▶ _Task statement_: From the data below, return the exact lines starting at the line containing "let (w, r) := f (world s) in" and ending at the line containing "(fun x => k))", both included, and nothing else.

▶ _Data provided_:
(** A literal without repeated keys is evaluated into cells of its own,
    and is serialized into its canonical form whenever none of these cells
    has been seen. *)
Lemma alloc_serial (t : tree) :
  wellKeyed t ->
  forall h lo v h' hi, alloc t (h, lo) = (v, (h', hi)) ->
    lo <= hi /\ (forall a, ~ within lo hi a -> h' !! a = h !! a) /\ Serial h' v lo hi t.
Proof.
  unfold wellKeyed.
  induction t as [| | | | |elems IH|props IH] using tree_induction; intros Hk h lo v h' hi E;
    cbn [alloc] in E.
  1-5: inversion E; subst; (split; [lia|]); (split; [done|]); exists 1;
       intros fuel h0 seen Hfuel _ _; destruct fuel as [|fuel]; [lia|];
       eexists _, seen; (split; [reflexivity|]); (split; [constructor|tauto]).
  - apply everyObject_array_inv in Hk.
    destruct (allocAll alloc elems (h, lo)) as [vs [h1 n1]] eqn:E1. inversion E; subst. clear E.
    assert (Hall : Forall (fun t => forall h n v h' n', alloc t (h, n) = (v, (h', n')) ->
                 n <= n' /\ (forall a, ~ within n n' a -> h' !! a = h !! a) /\
                 Serial h' v n n' t) elems).
    { rewrite Forall_forall in *. intros t Ht. exact (IH t Ht (Hk t Ht)). }
    destruct (allocAll_serial elems Hall _ _ _ _ _ E1) as (Hle & Hframe & f0 & Hvisit).
    clear Hall.
    split; [lia|]. split.
    { intros a Ha. rewrite lookup_insert_ne by lia. apply Hframe. lia. }
    exists (S f0). intros fuel h0 seen Hfuel Hagree Hseen.
    destruct fuel as [|fuel]; [lia|]. rewrite recur_S.
    destruct (base.decide (n1 ∈ seen)) as [Hin|_]; [exfalso; apply (Hseen n1 Hin); lia|].
    cbv zeta. rewrite Hagree by lia. rewrite lookup_insert_eq.
    destruct (Hvisit fuel h0 ({[n1]} ∪ seen)) as (ts' & seen' & -> & Hall & Hseen'); [lia| | |].
    { intros a Ha. rewrite Hagree by lia. apply lookup_insert_ne. lia. }
    { intros a [->%elem_of_singleton|Ha]%elem_of_union; [lia|].
      intros Hin. apply (Hseen a Ha). lia. }
    exists (TArray ts'), seen'. split; [done|]. split; [by constructor|].
    intros a Ha. destruct (Hseen' a Ha) as [[->%elem_of_singleton|Hs]%elem_of_union|Hs];
      [right; lia|by left|right; lia].
  - apply everyObject_object_inv in Hk as [Hnd Hk].
    match type of E with context [allocAll ?f props (h, lo)] => set (g := f) in * end.
    destruct (allocAll g props (h, lo)) as [pvs [h1 n1]] eqn:E1. inversion E; subst. clear E.
    pose proof (allocAll_keys alloc props (h, lo)) as Hkeys. fold g in Hkeys.
    rewrite E1 in Hkeys. cbn [fst] in Hkeys.
    assert (Hall : Forall (fun kv => forall h n v h' n',
                 alloc (snd kv) (h, n) = (v, (h', n')) ->
                 n <= n' /\ (forall a, ~ within n n' a -> h' !! a = h !! a) /\
                 Serial h' v n n' (snd kv)) props).
    { rewrite Forall_forall in *. intros kv Hkv. exact (IH kv Hkv (Hk kv Hkv)). }
    destruct (allocAll_members props Hall Hnd _ _ _ _ _ E1)
      as (Hle & Hframe & f0 & own & Hown & Hdisj & Hmem).
    clear Hall.
    split; [lia|]. split.
    { intros a Ha. rewrite lookup_insert_ne by lia. apply Hframe. lia. }
    exists (S f0). intros fuel h0 seen Hfuel Hagree Hseen.
    destruct fuel as [|fuel]; [lia|]. rewrite recur_S.
    destruct (base.decide (n1 ∈ seen)) as [Hin|_]; [exfalso; apply (Hseen n1 Hin); lia|].
    cbv zeta. rewrite Hagree by lia. rewrite lookup_insert_eq.
    assert (Permutation (sortedKeys pvs) (List.map fst props)) as Hperm.
    { unfold sortedKeys. rewrite Hkeys. apply merge_sort_Permutation. }
    destruct (Permutation_map_inv _ _ Hperm) as (es & Hes & Hpes).
    assert (Hsub : forall kv, In kv es -> In kv props).
    { intros kv Hkv. eapply Permutation_in; [symmetry; exact Hpes|exact Hkv]. }
    destruct (visitAll_members props pvs own fuel h0 Hdisj) with (es := es) (seen := {[n1]} ∪ seen)
      as (out & seen' & Hvisit & Hall & Hseen').
    { intros kv Hkv seen0 Hseen0. apply (Hmem kv Hkv); [lia| |done].
      intros a Ha. rewrite Hagree by lia. apply lookup_insert_ne. lia. }
    { rewrite <- Hes. eapply Permutation_NoDup; [symmetry; exact Hperm|exact Hnd]. }
    { exact Hsub. }
    { intros a [->%elem_of_singleton|Ha]%elem_of_union kv Hkv Hown'.
      - apply Hown in Hown'. lia.
      - apply Hown in Hown'. apply (Hseen a Ha). lia. }
    rewrite Hes, Hvisit.
    exists (TObject (propertyOrder (assigned out))), seen'. split; [done|]. split.
    + destruct (Permutation_Forall2 (symmetry Hpes) Hall) as (out2 & Hout2 & Hall2).
      apply (Canon_object props (List.filter ownMember out2)).
      * apply Forall2_filter; [|exact Hall2]. intros x y [Hxy _]. unfold ownMember.
        by rewrite Hxy.
      * etransitivity; [|symmetry; apply propertyOrder_Permutation].
        apply filter_Permutation_proper. by symmetry.
      * apply propertyOrder_keys, assigned_lexicographic.
        rewrite (visitAll_keys _ _ _ _ _ _ _ Hvisit), <- Hes. apply sortedKeys_lexicographic.
    + intros a Ha. destruct (Hseen' a Ha) as [[->%elem_of_singleton|Hs]%elem_of_union|[k Hs]];
        [right; lia|by left|apply Hown in Hs; right; lia].
Qed.
(** A call that leaves the operator, with its arguments.  The field
    listing also records what it returned ([None] when it raised), since
    that value becomes [self.fields]. *)
Inductive event : Type :=
| EvTmpOpen (name : string)
| EvSalesforceHook (conn_id : string) (out : string)
| EvSignIn
| EvGetAvailableFields (obj : string) (ret : option (list string))
| EvMakeQuery (q : option string)
| EvGetObject (obj : string) (fs : option (list string))
| EvWriteObject (records : pyval) (filename : string) (fmt : string)
    (coerce_to_timestamp : bool) (record_time_added : bool)
| EvFlush (name : string)
| EvS3Hook (conn_id : string)
| EvLoadFile (filename : string) (key : string) (bucket_name : string)
    (replace : bool)
| EvConnectionClose
| EvTmpClose (name : string).

(** The object [NamedTemporaryFile] returns. *)
Record NamedTemporaryFile : Type := {
  name : string;
  close_called : bool
}.

(** The external operations.  Each takes the world and returns the next
    world with either the text of the exception it raised or its value. *)
Record hooks (W : Type) : Type := {
  mktemp : W -> W * (string + string);
  salesforce_hook : string -> string -> W -> W * (string + unit);
  sign_in : W -> W * (string + unit);
  get_available_fields : string -> W -> W * (string + list string);
  make_query : option string -> W -> W * (string + pyval);
  get_object_from_salesforce :
    string -> option (list string) -> W -> W * (string + pyval);
  write_object_to_file :
    pyval -> string -> string -> bool -> bool -> W -> W * (string + unit);
  flush : string -> W -> W * (string + unit);
  s3_hook : string -> W -> W * (string + unit);
  load_file : string -> string -> string -> bool -> W -> W * (string + unit);
  connection_close : W -> W * (string + unit)
}.

Section Operator.

Context {W : Type}.
Variable hk : hooks W.

Record state : Type := {
  self : SalesforceToS3Operator;
  world : W;
  log : list event;            (* oldest call first *)
  disk : list string;          (* temporary files present *)
  tmp : option NamedTemporaryFile
}.

(** A computation changes the state and returns or raises. *)
Definition M (A : Type) : Type := state -> state * result A.

Definition ret {A} (a : A) : M A := fun s => (s, Ok a).

Definition raise {A} (e : exn) : M A := fun s => (s, Raise e).

Definition bind {A B} (m : M A) (k : A -> M B) : M B :=
  fun s =>
    match m s with
    | (s', Ok a) => k a s'
    | (s', Raise e) => (s', Raise e)
    end.

Definition lift {A} (r : result A) : M A := fun s => (s, r).

Definition get_self : M SalesforceToS3Operator := fun s => (s, Ok (self s)).

Definition assign_fields (fs : option (list string)) : M unit :=
  fun s =>
    ({| self := set_fields (self s) fs; world := world s; log := log s;
        disk := disk s; tmp := tmp s |}, Ok tt).

(** An external call: the world moves on, the call is logged, and what the
    operation raised is raised here. *)
Definition call {A} (f : W -> W * (string + A))
    (ev : string + A -> event) : M A :=
  fun s =>
    let (w, r) := f (world s) in
    ({| self := self s; world := w; log := log s ++ [ev r];
        disk := disk s; tmp := tmp s |},
     match r with
     | inl e => Raise (External e)
     | inr a => Ok a
     end).

Notation "x <- m ;; k" := (bind m (fun x => k))
  (at level 61, m at next level, right associativity).
Notation "m ;;; k" := (bind m (fun _ => k))
  (at level 61, right associativity).

(** [tmp.close()], also what leaving the [with] block runs.  The first
    call closes the file and unlinks it; a later call finds
    [close_called] set and does nothing. *)
Definition tmp_close : M unit :=
  fun s =>
    match tmp s with
    | Some t =>
        if close_called t then (s, Ok tt)
        else
          ({| self := self s; world := world s;
              log := log s ++ [EvTmpClose (name t)];
              disk := remove string_dec (name t) (disk s);
              tmp := Some {| name := name t; close_called := true |} |},
           Ok tt)
    | None => (s, Ok tt)
    end.

(** [with NamedTemporaryFile("w") as tmp: body].  When the file cannot be
    created nothing is acquired and the body does not run; otherwise the
    file is closed when the body returns and when it raises, and what the
    body raised goes on to the caller. *)
Definition with_NamedTemporaryFile {A} (body : string -> M A) : M A :=
  fun s =>
    match mktemp hk (world s) with
    | (w, inl e) =>
        ({| self := self s; world := w; log := log s; disk := disk s;
            tmp := tmp s |}, Raise (External e))
    | (w, inr nm) =>
        let s1 := {| self := self s; world := w;
                     log := log s ++ [EvTmpOpen nm];
                     disk := nm :: disk s;
                     tmp := Some {| name := nm; close_called := false |} |} in
        let (s2, r) := body nm s1 in
        let (s3, _) := tmp_close s2 in
        (s3, r)
    end.

(** [len(self.fields)] *)
Definition py_len (l : option (list string)) : result nat :=
  match l with
  | Some fs => Ok (length fs)
  | None => Raise TypeError
  end.

(** [special_query(self, query, sf_hook, relationship_object=None)] *)
Definition special_query (query : option string)
    (relationship_object : option string) : M pyval :=
  if negb (truthy_str query) then
    raise (ValueError "Query is None.  Cannot query nothing")
  else
    call (sign_in hk) (fun _ => EvSignIn) ;;;
    results <- call (make_query hk query) (fun _ => EvMakeQuery query) ;;
    match relationship_object with
    | Some rel =>
        if truthy_str (Some rel) then lift (flatten rel results)
        else ret results
    | None => ret results
    end.

(** Lines 132-133: [if not self.fields: self.fields = ...]. *)
Definition resolve_fields : M unit :=
  me <- get_self ;;
  if negb (truthy_fields (fields me)) then
    fs <- call (get_available_fields hk (object me))
               (fun r => EvGetAvailableFields (object me)
                           (match r with inl _ => None | inr l => Some l end)) ;;
    assign_fields (Some fs)
  else ret tt.

(** Lines 140-147: the custom query when [self.query] is set, the whole
    object otherwise. *)
Definition fetch : M pyval :=
  me <- get_self ;;
  if truthy_str (query me) then
    special_query (query me) (relationship_object me)
  else
    call (get_object_from_salesforce hk (object me) (fields me))
         (fun _ => EvGetObject (object me) (fields me)).

(** The body of the [with] block of [execute]; [tmp_name] is [tmp.name].
    The [logging.info] calls change nothing that is modelled here. *)
Definition execute_body (tmp_name : string) : M unit :=
  me <- get_self ;;
  call (salesforce_hook hk (sf_conn_id me) tmp_name)
       (fun _ => EvSalesforceHook (sf_conn_id me) tmp_name) ;;;
  call (sign_in hk) (fun _ => EvSignIn) ;;;
  resolve_fields ;;;
  me <- get_self ;;
  lift (py_len (fields me)) ;;;
  q <- fetch ;;
  me <- get_self ;;
  records <- lift (py_getitem q "records") ;;
  call (write_object_to_file hk records tmp_name (fmt me)
          (coerce_to_timestamp me) (record_time_added me))
       (fun _ => EvWriteObject records tmp_name (fmt me)
                   (coerce_to_timestamp me) (record_time_added me)) ;;;
  call (flush hk tmp_name) (fun _ => EvFlush tmp_name) ;;;
  call (s3_hook hk (s3_conn_id me)) (fun _ => EvS3Hook (s3_conn_id me)) ;;;
  call (load_file hk tmp_name (output me) (s3_bucket me) true)
       (fun _ => EvLoadFile tmp_name (output me) (s3_bucket me) true) ;;;
  call (connection_close hk) (fun _ => EvConnectionClose) ;;;
  tmp_close.

(** [execute(self, context)] *)
Definition execute : M unit := with_NamedTemporaryFile execute_body.

(** The state a run starts from: the operator as constructed, nothing
    logged, no temporary file open. *)
Definition start (cfg : SalesforceToS3Operator) (w : W) (d : list string)
  : state :=
  {| self := cfg; world := w; log := []; disk := d; tmp := None |}.

End Operator.

Arguments state : clear implicits.
Arguments M : clear implicits.

(** ** Reading a log *)

Definition is_sign_in (e : event) : bool :=
  match e with EvSignIn => true | _ => false end.

Definition is_make_query (e : event) : bool :=
  match e with EvMakeQuery _ => true | _ => false end.

Definition is_get_object (e : event) : bool :=
  match e with EvGetObject _ _ => true | _ => false end.

Definition is_fetch (e : event) : bool := is_make_query e || is_get_object e.

Definition is_load_file (e : event) : bool :=
  match e with EvLoadFile _ _ _ _ => true | _ => false end.

Definition is_get_available_fields (e : event) : bool :=
  match e with EvGetAvailableFields _ _ => true | _ => false end.

(** The calls that touch the temporary file. *)
Definition is_file_step (e : event) : bool :=
  match e with
  | EvTmpOpen _ | EvWriteObject _ _ _ _ _ | EvFlush _
  | EvLoadFile _ _ _ _ | EvTmpClose _ => true
  | _ => false
  end.

(** The calls made strictly before the first one [p] picks out (all of
    them when there is none). *)
Fixpoint before (p : event -> bool) (l : list event) : list event :=
  match l with
  | [] => []
  | e :: l' => if p e then [] else e :: before p l'
  end.

Definition is_sign_in_or_query (e : event) : bool :=
  is_sign_in e || is_make_query e.


(** ** What holds along a run *)

(** [m] keeps [I], whether it returns or raises. *)
Definition preserves {W A} (I : state W -> Prop) (m : M W A) : Prop :=
  forall s s' r, I s -> m s = (s', r) -> I s'.

(** Inside the [with] block: [tmp] is the file named [nm], and once it has
    been closed the file is gone and the log says so. *)
Definition tmp_inv {W} (nm : string) (s : state W) : Prop :=
  exists t, tmp s = Some t /\ name t = nm /\
    (close_called t = true ->
     ~ In nm (disk s) /\ In (EvTmpClose nm) (log s)).

(** [b] is [a] but for its field list. *)
Definition same_but_fields (a b : SalesforceToS3Operator) : Prop :=
  sf_conn_id b = sf_conn_id a /\
  output b = output a /\
  s3_conn_id b = s3_conn_id a /\
  s3_bucket b = s3_bucket a /\
  object b = object a /\
  fmt b = fmt a /\
  query b = query a /\
  relationship_object b = relationship_object a /\
  record_time_added b = record_time_added a /\
  coerce_to_timestamp b = coerce_to_timestamp a.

▶ _Problem solution_:
    let (w, r) := f (world s) in
    ({| self := self s; world := w; log := log s ++ [ev r];
        disk := disk s; tmp := tmp s |},
     match r with
     | inl e => Raise (External e)
     | inr a => Ok a
     end).

Notation "x <- m ;; k" := (bind m (fun x => k))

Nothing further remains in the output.